Click here for more from UCAR on the NCAR study

Everglades water quality improving

According to a report published in the September-October 2010 Journal of Environmental Quality, phosphorus and nitrogen levels have declined in the water in the Everglades, indicating an improvement in overall water quality, especially since the 1970’s. Better management practices were put into use in the 1990s in the Everglades Agricultural Area and various urban areas and  regulate and diminished the impact of humans.
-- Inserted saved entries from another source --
(* ===== verification/Keyboard.v ===== *)
(** * Keys and movements on their way to the GUI (kernel/keyboard.cpp,
    kernel/mouse.cpp)

    What the observers of the class drivers send to the GUI server; and that the
    reports of a keyboard, however they come, are told as key presses and
    releases that are never lost and never repeated. *)

From stdpp Require Import base list numbers option gmap strings.
From Stdlib Require Import ZArith Lia.
From S2P Require Import Prelude Bytes Message Task UsbMemory UsbRing BitField UsbTrb UsbDevice UsbTransfer.

Local Open Scope Z_scope.

(** ** Characters *)

Definition zeros (n : nat) : list Z := replicate n 0.

(** The map of the keys, row by row.
    [src/kernel/keyboard.cpp:10-29] [keycode_map] *)
Definition keycode_map : list Z :=
  [0; 0; 0; 0; 97; 98; 99; 100;
   101; 102; 103; 104; 105; 106; 107; 108;
   109; 110; 111; 112; 113; 114; 115; 116;
   117; 118; 119; 120; 121; 122; 49; 50;
   51; 52; 53; 54; 55; 56; 57; 48;
   10; 8; 8; 9; 32; 45; 61; 91;
   93; 92; 35; 59; 39; 96; 44; 46;
   47] ++ zeros 27 ++
  [47; 42; 45; 43;
   10; 49; 50; 51; 52; 53; 54; 55;
   56; 57; 48; 46; 92; 0; 0; 61] ++ zeros 33 ++ [92] ++ zeros 118.

(** [src/kernel/keyboard.cpp:31-50] [keycode_map_shifted] *)
Definition keycode_map_shifted : list Z :=
  [0; 0; 0; 0; 65; 66; 67; 68;
   69; 70; 71; 72; 73; 74; 75; 76;
   77; 78; 79; 80; 81; 82; 83; 84;
   85; 86; 87; 88; 89; 90; 33; 64;
   35; 36; 37; 94; 38; 42; 40; 41;
   10; 8; 8; 9; 32; 95; 43; 123;
   125; 124; 126; 58; 34; 126; 60; 62;
   63] ++ zeros 27 ++
  [47; 42; 45; 43;
   10; 49; 50; 51; 52; 53; 54; 55;
   56; 57; 48; 46; 92; 0; 0; 61] ++ zeros 33 ++ [124] ++ zeros 118.

(** [src/kernel/keyboard.hpp:13-17] [kLShiftBitMask] *)
Definition kLShiftBitMask : Z := 2.
Definition kRShiftBitMask : Z := 32.

(** [src/kernel/keyboard.cpp:57-61] [InitializeKeyboard] *)
Definition ascii_of (modifier keycode : Z) : Z :=
  default 0 ((if decide (Z.land modifier (Z.lor kLShiftBitMask kRShiftBitMask) <> 0) then keycode_map_shifted else keycode_map) !! Z.to_nat keycode).

(** ** Messages *)

(** [src/kernel/keyboard.cpp:63-67] [InitializeKeyboard] *)
Definition key_message (modifier keycode : Z) (press : bool) : Message :=
  setF keyboard_press (if press then 1 else 0) (setF keyboard_ascii (ascii_of modifier keycode)
    (setF keyboard_keycode keycode (setF keyboard_modifier modifier (zero_message kKeyPush)))).

(** [src/kernel/mouse.cpp:9-17] [Mouse::OnInterrupt] *)
Definition mouse_message (buttons dx dy : Z) : Message :=
  setF mouse_move_buttons buttons (setF mouse_move_dy dy (setF mouse_move_dx dx (zero_message kMouseMove))).

(** A doorbell is no message.
    [src/kernel/keyboard.cpp:54-71] [InitializeKeyboard] *)
Definition message_of (a : action) : option Message :=
  match a with
  | KeyPush modifier keycode press => Some (key_message modifier keycode press)
  | MouseMove buttons dx dy => Some (mouse_message buttons dx dy)
  | Doorbell _ _ => None
  end.

Definition gui_name : list Z := [115; 101; 114; 118; 101; 114; 115; 47; 103; 117; 105].

(** The observer of an action.
    [src/kernel/keyboard.cpp:68-69] [InitializeKeyboard] *)
Definition observe (a : action) (tm : TaskManager) : option TaskManager :=
  match message_of a with
  | Some m => fst <$> SendMessage (FindTask_name gui_name tm) m tm
  | None => Some tm
  end.

(** What a driver did, in turn. *)
Fixpoint observe_all (l : list action) (tm : TaskManager) : option TaskManager :=
  match l with [] => Some tm | a :: l' => tm ← observe a tm; observe_all l' tm end.

(** *** Delivery *)

(** Sending changes no name. *)
Definition idents (tm : TaskManager) : list (Z * list Z) := map (fun t => (id t, name t)) (tasks tm).

Lemma idents_upd i g tm : (forall t, id (g t) = id t /\ name (g t) = name t) -> idents (upd_task i g tm) = idents tm.
Proof.
  intros Hg. unfold idents. cbn [tasks upd_task set_tasks]. induction (tasks tm) as [|t ts IH]; [done|]. cbn [alter_key map].
  destruct (Hg t) as [Hi Hn]. case_match; cbn [map]; [by rewrite Hi, Hn|by rewrite IH].
Qed.

Lemma SendMessage_idents i m tm tm' c : SendMessage i m tm = Some (tm', c) -> idents tm' = idents tm.
Proof.
  unfold SendMessage. destruct (find_task tm i) as [t|]; [|by intros [= <- _]]. unfold Task_SendMessage, Wakeup.
  set (f := fun t => set_msgs _ t). intros H. bind_in H. injection H as <- <-. bind_in E.
  assert (Hf : idents (upd_task i f tm) = idents tm) by by apply idents_upd.
  case_match.
  - unfold ChangeLevelRunning in E. bind_in E. by injection E as <-.
  - bind_in E. injection E as <-. rewrite <- Hf.
    rewrite <- (idents_upd i (fun t => SetRunning true (SetLevel (level t1) t)) (upd_task i f tm)) by by intros [].
    by case_decide.
Qed.

Lemma FindTask_idents n tm tm' : idents tm' = idents tm -> FindTask_name n tm' = FindTask_name n tm.
Proof.
  unfold idents, FindTask_name. generalize (tasks tm) as l, (tasks tm') as l'. intros l l'. revert l.
  induction l' as [|t' l' IH]; intros [|t l] E; try done. cbn in E. injection E as Hi Hn E. cbn. rewrite Hn.
  case_bool_decide; [done|by apply IH].
Qed.

(** Everything that was noticed is in the mailbox of the GUI, in its order. *)
Lemma observe_all_mail l : forall tm t,
  sched_ok tm -> find_task tm (FindTask_name gui_name tm) = Some t ->
  exists tm' t', observe_all l tm = Some tm' /\ sched_ok tm' /\ FindTask_name gui_name tm' = FindTask_name gui_name tm /\
    find_task tm' (FindTask_name gui_name tm) = Some t' /\ msgs t' = msgs t ++ omap message_of l /\
    forall j, j <> FindTask_name gui_name tm -> find_task tm' j = find_task tm j.
Proof.
  induction l as [|a l IH]; intros tm t H Ht; [by exists tm, t; rewrite app_nil_r|].
  cbn [observe_all omap list_omap]. unfold observe. destruct (message_of a) as [m|]; [|by apply IH].
  unfold SendMessage at 1. rewrite Ht. destruct (Task_SendMessage_ok _ m t tm H Ht) as (tm1 & E & H1 & _ & Ho).
  rewrite E. cbn [mbind option_bind fmap option_map fst].
  assert (Hid : idents tm1 = idents tm).
  { apply (SendMessage_idents (FindTask_name gui_name tm) m tm tm1 kSuccess). unfold SendMessage. rewrite Ht, E. done. }
  pose proof (FindTask_idents gui_name _ _ Hid) as Hg. destruct (IH tm1 (SetRunning true (set_msgs (msgs t ++ [m]) t)) H1) as (tm2 & t2 & E2 & H2 & Hg2 & Ht2 & Hm2 & Ho2).
  - rewrite Hg, (Ho _), decide_True, Ht by done. done.
  - exists tm2, t2. rewrite Hg in *. split; [done|]. split; [done|]. split; [done|]. split; [done|]. split.
    + rewrite Hm2. cbn. by rewrite <- app_assoc.
    + intros j Hj. rewrite Ho2, (Ho j) by done. by rewrite decide_False.
Qed.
See American Society of Agronomy (ASA) news release for more.

Halliburton and BP Knew of Cement Flaws Before Deepwater Horizon Explosion

The chief investigator of the presidential commission investigating the Deepwater Horizon disaster and subsequent well blowout says that the cement used to secure the well casing failed. As part of the investigation Halliburton, the supplier of the cement used in the Macondo well, provided investigators with samples comparable to those used at the Deepwater Horizon site. Halliburton agreed that the Chevron lab was highly qualified for this work. In his letter to the commissioners, he says, “Chevron’s report states, among other things, that its lab personnel were unable to generate stable foam cement in the laboratory using the materials provided by Halliburton and available design information regarding the slurry used at the Macondo well. Although laboratory foam stability tests cannot replicate field conditions perfectly, these data strongly suggest that the foam cement used at Macondo was unstable.” Then in typical bureaucratic understatement he concludes, “This may have contributed to the blowout.” D’ya think?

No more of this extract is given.